February 24, 2019 |
Smart manufacturing starts with data security
The very first step in your vision for #smartmanufacturing should be security.
#smartfactory = connected factory. Therefore security risks pose greater threats in a smart factory than in a traditional facility and will only grow bigger as your smart factory grows to embrace suppliers and customers. Data security must be at the foremost of your smart factory architecture. This is the first step towards your digital transformation blueprint.
You should be able to answer these 5 basic questions at a very broad level about your data before you can even think of any ways of “transformation”.
1. Do you know all sources of data used by your business? You should have a catalog of all data used by your business
2. Does your data reside on your premises, in the cloud or across both? You should know what data resides where. Are there specific access rules for specific parts of your data?

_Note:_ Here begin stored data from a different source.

(* ===== verification/RoomManager.v ===== *)
(** * The room manager

    [lockframe-server/src/room_manager.rs]: rooms with their MLS groups, frame
    validation, sequencing and catch-up. *)

From S2P Require Import Prelude Opcodes Header Frame Connection MlsState Storage Sequencer Validator.
From S2P Require Import MlsGroup.

(** [struct RoomMetadata]. *)
Record RoomMetadata : Type := { creator : Z; created_at : Z }.

(** [enum RoomAction]. *)
Inductive RoomAction : Type :=
| Broadcast (room_id : Z) (frame : Frame) (exclude_sender : bool) (processed_at : Z)
| PersistFrame (room_id log_index : Z) (frame : Frame) (processed_at : Z)
| PersistMlsState (room_id : Z) (state : MlsGroupState) (processed_at : Z)
| RejectSender (sender_id : Z) (reason : string) (processed_at : Z)
| SendSyncResponse (sender_id room_id : Z) (frames : list bytes) (has_more : bool)
    (server_epoch processed_at : Z).

Module RoomError.
(** [enum RoomError]. *)
Inductive RoomError : Type :=
| MlsValidation (e : MlsError)
| Sequencing (e : SequencerError)
| Storage (e : StorageError)
| RoomNotFound (room_id : Z)
| RoomAlreadyExists (room_id : Z)
| InvalidEpoch (expected actual : Z)
| NotMember (member_id : Z).

(** The [Display] text. *)
Definition to_string (e : RoomError) : string :=
  match e with
  | MlsValidation e => "MLS validation failed: " +:+ MlsError.to_string e
  | Sequencing e => "Sequencer error: " +:+ SequencerError.to_string e
  | Storage e => "Storage error: " +:+ StorageError.to_string e
  | RoomNotFound r => "Room not found: " +:+ fmt_hex_pad 32 r
  | RoomAlreadyExists r => "Room already exists: " +:+ fmt_hex_pad 32 r
  | InvalidEpoch expected actual =>
      "epoch mismatch: expected " +:+ fmt_int expected +:+ ", got " +:+ fmt_int actual
  | NotMember m => "not a member: " +:+ fmt_int m
  end.
End RoomError.
Abbreviation RoomError := RoomError.RoomError.

Module RoomManager.
Section manager.
Context {T : Type} `{Environment T} `{OpenMls T} `{Ed25519} {S : Type} `{Storage S}.

(** [struct RoomManager]. *)
Record RoomManager : Type := {
  groups : gmap Z MlsGroup;
  sequencer : Sequencer;
  room_metadata : gmap Z RoomMetadata;
}.

Definition new : RoomManager :=
  {| groups := ∅; sequencer := Sequencer.new; room_metadata := ∅ |}.

(** A manager with the environment and the storage its methods are given. *)
Record world : Type := { rm : RoomManager; env : T; store : S }.

Definition with_groups (gs : gmap Z MlsGroup) (m : RoomManager) : RoomManager :=
  {| groups := gs; sequencer := sequencer m; room_metadata := room_metadata m |}.
Definition with_sequencer (q : Sequencer) (m : RoomManager) : RoomManager :=
  {| groups := groups m; sequencer := q; room_metadata := room_metadata m |}.
Definition with_metadata (md : gmap Z RoomMetadata) (m : RoomManager) : RoomManager :=
  {| groups := groups m; sequencer := sequencer m; room_metadata := md |}.
Definition with_rm (m : RoomManager) (w : world) : world :=
  {| rm := m; env := env w; store := store w |}.

Abbreviation RoomM := (M world RoomError).

(** [env.now()]. *)
Definition env_now : RoomM Z := λ w,
  let '(t, e) := Environment.now (env w) in (Ok t, {| rm := rm w; env := e; store := store w |}).
(** A call on the storage, errors converted by [?]. *)
Definition on_store {A} (op : M S StorageError A) : RoomM A := λ w,
  let '(r, s) := op (store w) in
  (map_err RoomError.Storage r, {| rm := rm w; env := env w; store := s |}).
(** A call on the sequencer, which also uses the storage. *)
Definition on_sequencer {A} (op : M (Sequencer * S) SequencerError A) : RoomM A := λ w,
  let '(r, (q, s)) := op (sequencer (rm w), store w) in
  (map_err RoomError.Sequencing r,
   {| rm := with_sequencer q (rm w); env := env w; store := s |}).
(** [self.groups.get_mut(&room_id).ok_or(RoomNotFound)?] and a call on it. *)
Definition on_group {A} (room_id : Z) (op : M MlsGroup MlsError A) : RoomM A := λ w,
  match groups (rm w) !! room_id with
  | None => (Err (RoomError.RoomNotFound room_id), w)
  | Some g =>
      let '(r, g) := op g in
      (map_err RoomError.MlsValidation r,
       with_rm (with_groups (<[room_id := g]> (groups (rm w))) (rm w)) w)
  end.

(** [RoomManager::has_room] and [epoch]. *)
Definition has_room (room_id : Z) (m : RoomManager) : bool :=
  bool_decide (is_Some (room_metadata m !! room_id)).
Definition epoch (room_id : Z) (m : RoomManager) : option Z :=
  MlsGroup.epoch <$> groups m !! room_id.

(** [RoomManager::validate_frame_basic]. *)
Definition validate_frame_basic (frame : Frame) (group : MlsGroup)
    (mls_state : option MlsGroupState) : outcome RoomError unit :=
  let frame_epoch := FrameHeader.epoch (Frame.header frame) in
  if negb (frame_epoch =? MlsGroup.epoch group) then
    Err (RoomError.InvalidEpoch (MlsGroup.epoch group) frame_epoch)
  else
    let sender_id := FrameHeader.sender_id (Frame.header frame) in
    match mls_state with
    | Some state =>
        if negb (MlsGroupState.is_member sender_id state) then Err (RoomError.NotMember sender_id)
        else
          match MlsGroupState.member_key sender_id state with
          | None => Err (RoomError.MlsValidation (MlsError.MemberNotFound sender_id))
          | Some _ => Ok tt
          end
    | None =>
        if negb (frame_epoch =? 0) then Err (RoomError.InvalidEpoch 0 frame_epoch) else Ok tt
    end.

(** The frame an action carries for the signature check. *)
Definition action_frame (a : SequencerAction) : option Frame :=
  match a with
  | AcceptFrame _ _ f | StoreFrame _ _ f | BroadcastToRoom _ f => Some f
  | RejectFrame _ _ _ => None
  end.
(** Opcodes whose frames are not checked: MLS messages, and unknown opcodes. *)
Definition signature_exempt (frame : Frame) : bool :=
  match FrameHeader.opcode_enum (Frame.header frame) with
  | Some (Opcode.Commit | Opcode.Proposal | Opcode.Welcome) => true
  | Some _ => false
  | None => true
  end.

(** [RoomManager::validate_sequenced_actions_signatures]. *)
Fixpoint validate_sequenced_actions_signatures (acts : list SequencerAction)
    (mls_state : option MlsGroupState) : outcome RoomError unit :=
  match acts with
  | [] => Ok tt
  | a :: acts =>
      match action_frame a with
      | None => validate_sequenced_actions_signatures acts mls_state
      | Some frame =>
          if signature_exempt frame then validate_sequenced_actions_signatures acts mls_state
          else
            match mls_state with
            | None => validate_sequenced_actions_signatures acts mls_state
            | Some state =>
                v ← map_err RoomError.MlsValidation (MlsValidator.validate_signature frame state);
                match v with
                | Reject reason =>
                    Err (RoomError.MlsValidation (MlsError.ValidationFailed reason))
                | Accept => validate_sequenced_actions_signatures acts mls_state
                end
            end
      end
  end.

(** [RoomManager::create_room]. *)
Definition create_room (room_id creator_id : Z) : RoomM unit :=
  w ← m_get;
  if has_room room_id (rm w) then m_err (RoomError.RoomAlreadyExists room_id)
  else
    created ← m_lift (map_err RoomError.MlsValidation (MlsGroup.new (env w) room_id creator_id));
    m_modify (λ w, with_rm (with_groups (<[room_id := fst created]> (groups (rm w))) (rm w)) w);;
    now ← env_now;
    m_modify (λ w, with_rm (with_metadata
      (<[room_id := {| creator := creator_id; created_at := now |}]> (room_metadata (rm w))) (rm w)) w).

(** [RoomManager::add_members], [remove_members], [leave_room]. *)
Definition add_members (room_id : Z) (key_packages : list bytes) : RoomM (list MlsAction) :=
  on_group room_id (MlsGroup.add_members_from_bytes key_packages).
Definition remove_members (room_id : Z) (member_ids : list Z) : RoomM (list MlsAction) :=
  on_group room_id (MlsGroup.remove_members member_ids).
Definition leave_room (room_id : Z) : RoomM (list MlsAction) :=
  on_group room_id MlsGroup.leave_group.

3. Is your data protected? This should answer questions for your data at rest (data stored) and data in motion (data access). You should have a catalog of all systems/reports/dashboards that use the data
4. What information are you sharing with partners/suppliers/customers? You need to know who has access to what kind of information, frequency and mode of access.
5. Who are the consumers of the information and what kind of access do they have. This should include all users of your manufacturing ecosystem – including customers, partners and suppliers. Access should be granted only to users that consume them in a way meaningful to your business
In addition to answering these #datagovernance questions for your analytics strategy, you should also check for security-awareness on the device side. You want to make sure that each connected device has a credential to access the message broker for IoT connectivity. All communication to and from message broker must be encrypted (using something like Transport Layer Security (TLS)). Device credentials must be kept safe in order to send data securely to the message broker.
Devices can use X.509 certificates to connect to message brokers using TLS mutual authentication protocols. This eliminates the need to store an access key ID and a secret access key on your device. TLS can be used to ensure the confidentiality of the application protocols – MQTT or HTTP – as needed.